Pelaksanaan tahap II terhadap tiga perkara tersebut dilakukan secara berturut-turut pada 14-17 September 2026.

Aspidsus Kejati Sumbar, Dr. Arjuna Meghanda Wiritanaya, S.H., M.H., mengatakan perkara pertama berkaitan dengan dugaan tindak pidana gratifikasi dan Tindak Pidana Pencucian Uang (TPPU).

Dalam perkara tersebut terdapat tiga tersangka berinisial DE, HL, dan S. Tahap II dilaksanakan pada Senin (14/9/2026) dan diserahkan kepada Kejaksaan Negeri Padang.

Para tersangka disangkakan melanggar Pasal 12 B ayat (1) Undang-Undang Tindak Pidana Korupsi juncto UU Nomor 20 Tahun 2001, subsider Pasal 606 ayat (2) KUHP juncto UU Nomor 1 Tahun 2026, serta ketentuan pidana lainnya sebagaimana tercantum dalam berkas perkara.

Perkara Jembatan Sikabu/Kayu Gadang

Selanjutnya, pada Rabu (16/9/2026), Kejati Sumbar melaksanakan tahap II perkara dugaan korupsi pekerjaan rehabilitasi/rekonstruksi Jembatan Sikabu/Kayu Gadang Tahun Anggaran 2020.

Perkara tersebut diserahkan kepada Kejaksaan Negeri Pariaman dengan empat tersangka, yakni A, BB, Y, dan IF.

Keempat tersangka disangkakan melanggar Pasal 603 juncto Pasal 3 juncto Pasal 20 huruf c UU Nomor 1 Tahun 2023 tentang KUHP, juncto Pasal 7 ayat (1) huruf a dan huruf b juncto Pasal 18 UU Tipikor juncto UU Nomor 20 Tahun 2001 juncto UU Nomor 1 Tahun 2026 tentang Penyesuaian Pidana.

Dugaan Korupsi Pembangunan Pelabuhan Labuhan Bajau

Perkara ketiga berkaitan dengan dugaan korupsi pembangunan fasilitas Pelabuhan Laut Labuhan Bajau, Kecamatan Siberut Barat, Kabupaten Kepulauan Mentawai, Tahun Anggaran 2019 dan 2020.

Tahap II perkara tersebut dilaksanakan pada Kamis (17/9/2026) dan diserahkan kepada Kejaksaan Negeri Kabupaten Kepulauan Mentawai.

Dua tersangka dalam perkara ini masing-masing berinisial AZ selaku Pejabat Pembuat Komitmen (PPK) dan BU selaku Konsultan Pengawas.

Keduanya disangkakan melanggar Pasal 603 juncto Pasal 20 huruf c UU Nomor 1 Tahun 2023 tentang KUHP juncto UU Nomor 1 Tahun 2026 juncto Pasal 18 UU Tipikor sebagaimana telah diubah dengan UU Nomor 20 Tahun 2001, serta ketentuan pidana lainnya yang diterapkan dalam perkara.

"Pelaksanaan tahap II terhadap ketiga perkara tersebut dilakukan sesuai ketentuan KUHAP, dengan para tersangka didampingi penasihat hukum/advokat sebagai bentuk pemenuhan hak-hak tersangka," ujar Arjuna.

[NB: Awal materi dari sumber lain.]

Lemma publish_refreshes w s now high_water :
  world_ok w s → high_water <= s_generation s →
  refreshed high_water w s (locked fingerprint (publish (spec_snapshot now s) now) w).
Proof.
  intros Hw Hle. pose proof (world_state _ _ Hw) as Hs. destruct (safe_next_turn w s Hw) as [s2 H2].
  unfold locked, then_. destruct (next_turn fingerprint w) as [fate w2]. cbn [snd] in H2.
  pose proof (spec_snapshot_publishable now s Hs) as Hpub. exists s2.
  assert (progress w s (set_runtime (publish (spec_snapshot now s) now (w_runtime w2)).2 w2) s2) as Hp.
  { apply publish_progress; [done| |done|].
    - apply (evolves_view s); [apply H2|by apply spec_snapshot_view].
    - intros id bound Hg. apply spec_snapshot_avoids, Hg. }
  rewrite publish_publishable in Hp |- * by done. cbn [fst snd] in *. split_and!; [done|done|]. intros _.
  destruct (_ <? _) eqn:E; cbn in *; lia.
Qed.
(* ===== verification/AuthorizationMessages.v ===== *)
(** * Messages and transcripts of the authorization handshake

    [Konclave.LocalServiceTransport: authorization_message.rs, authorization_transcript.rs]:
    the frames that a client and the service exchange before any request, and the byte
    strings that the two sign.  A payload is decoded only if it is the encoding of the
    message it decodes to, and different transcripts give different byte strings to sign. *)

From S2P Require Import Prelude Identifiers LocalGrants.
Open Scope Z_scope.

Definition SESSION_GRANT_PROTOCOL_VERSION : Z := 2.
Definition MAX_AUTHORIZATION_HANDSHAKE_FRAME_BYTES : Z := 256.
Definition CHALLENGE_LENGTH : nat := 32.
Definition SESSION_GRANT_ID_LENGTH : nat := 16.

Abbreviation LocalServiceChallenge := (checked (array_ok CHALLENGE_LENGTH)).

Inductive AuthorizationHandshakeMessage :=
| IssuerHello (version : Z) (issuer_key_id : IssuerKeyId) (issuer_key_version : IssuerKeyVersion)
    (issuer_public_key : Ed25519PublicKey) (client_instance : ClientInstanceId) (harness : HarnessKind)
    (challenge : LocalServiceChallenge)
| SessionHello (version : Z) (grant : SessionGrant) (client_instance : ClientInstanceId)
    (challenge : LocalServiceChallenge)
| ServiceChallenge (service_public_key : Ed25519PublicKey) (challenge : LocalServiceChallenge)
| ClientAuth (signature : Ed25519Signature)
| ServiceAccept (signature : Ed25519Signature)
| ServiceReject (signature : Ed25519Signature).

Definition KIND_ISSUER_HELLO : byte := x05.
Definition KIND_SESSION_HELLO : byte := x06.
Definition KIND_SERVICE_CHALLENGE : byte := x02.
Definition KIND_CLIENT_AUTH : byte := x03.
Definition KIND_SERVICE_ACCEPT : byte := x04.
Definition KIND_SERVICE_REJECT : byte := x07.

(** ** Encoding *)

(** The profile after its length, which saturates at [u16::MAX]. *)
Definition encode_profile (profile : ServiceProfileId) : bytes :=
  be_bytes 2 (Z.min (len (raw profile)) 65535) ++ raw profile.

Definition encode_grant (grant : SessionGrant) : bytes :=
  raw (grant_id grant) ++ raw (grant_issuer_key_id grant) ++ be_bytes 4 (raw (grant_issuer_key_version grant))
  ++ as_bytes (grant_session_public_key grant) ++ be_bytes 2 (wire_value (grant_harness grant))
  ++ encode_profile (grant_profile grant) ++ [u8 (raw (grant_evidence grant))]
  ++ be_bytes 8 (raw (grant_policy_version grant)) ++ be_bytes 8 (grant_issued_at grant)
  ++ be_bytes 8 (grant_expires_at grant) ++ be_bytes 8 (raw (grant_capabilities grant)).

Definition encode_message (message : AuthorizationHandshakeMessage) : bytes :=
  match message with
  | IssuerHello version issuer_key_id issuer_key_version issuer_public_key client_instance harness challenge =>
      [KIND_ISSUER_HELLO] ++ be_bytes 2 version ++ raw issuer_key_id ++ be_bytes 4 (raw issuer_key_version)
      ++ as_bytes issuer_public_key ++ raw client_instance ++ be_bytes 2 (wire_value harness) ++ raw challenge
  | SessionHello version grant client_instance challenge =>
      [KIND_SESSION_HELLO] ++ be_bytes 2 version ++ encode_grant grant ++ raw client_instance ++ raw challenge
  | ServiceChallenge service_public_key challenge =>
      [KIND_SERVICE_CHALLENGE] ++ as_bytes service_public_key ++ raw challenge
  | ClientAuth signature => [KIND_CLIENT_AUTH] ++ as_bytes signature
  | ServiceAccept signature => [KIND_SERVICE_ACCEPT] ++ as_bytes signature
  | ServiceReject signature => [KIND_SERVICE_REJECT] ++ as_bytes signature
  end.

(** ** Decoding

    A function that advances [rest] returns its value with the new [rest]. *)

Abbreviation Parser A := (bytes → result LocalServiceTransportError (A * bytes)).

Definition take_bytes (n : nat) : Parser (checked (array_ok n)) := fun rest =>
  fail_if (length rest <? n)%nat MalformedFrame;;
  head ← check (array_ok n) MalformedFrame (take n rest);
  Ok (head, drop n rest).

(** [uN::from_be_bytes(take::<N>(rest)?)]. *)
Definition take_integer (n : nat) : Parser Z := fun rest =>
  '(value, rest) ← take_bytes n rest; Ok (be_value (raw value), rest).

(** A checked value of an integer. *)
Definition take_checked {A} (n : nat) (new : Z → result LocalServiceTransportError A) : Parser A := fun rest =>
  '(value, rest) ← take_integer n rest; value ← new value; Ok (value, rest).

(** [Ed25519PublicKey::from_bytes] and [Ed25519Signature::from_bytes] of an array. *)
Definition public_key_of (value : checked (array_ok 32)) : Ed25519PublicKey :=
  @from_bytes KEd25519PublicKey (raw value) (raw_ok value).
Definition signature_of (value : checked (array_ok 64)) : Ed25519Signature :=
  @from_bytes KEd25519Signature (raw value) (raw_ok value).

Definition take_public_key : Parser Ed25519PublicKey := fun rest =>
  '(value, rest) ← take_bytes 32 rest; Ok (public_key_of value, rest).

Definition take_signature : Parser Ed25519Signature := fun rest =>
  '(value, rest) ← take_bytes 64 rest; Ok (signature_of value, rest).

Menurut Arjuna, proses penanganan ketiga perkara tersebut selanjutnya akan memasuki tahap penuntutan.

Tim Aspidsus Kejati Sumbar dalam waktu dekat akan melimpahkan perkara ke Pengadilan Tindak Pidana Korupsi pada Pengadilan Negeri Padang untuk diproses sesuai ketentuan hukum.

"Kami dalam waktu dekat akan segera melimpahkan perkara tindak pidana korupsi tersebut ke Pengadilan Tipikor pada Pengadilan Negeri Padang untuk segera disidangkan," kata Arjuna.

Kejati Sumbar menyatakan proses penanganan perkara dilakukan secara profesional dan sesuai ketentuan peraturan perundang-undangan.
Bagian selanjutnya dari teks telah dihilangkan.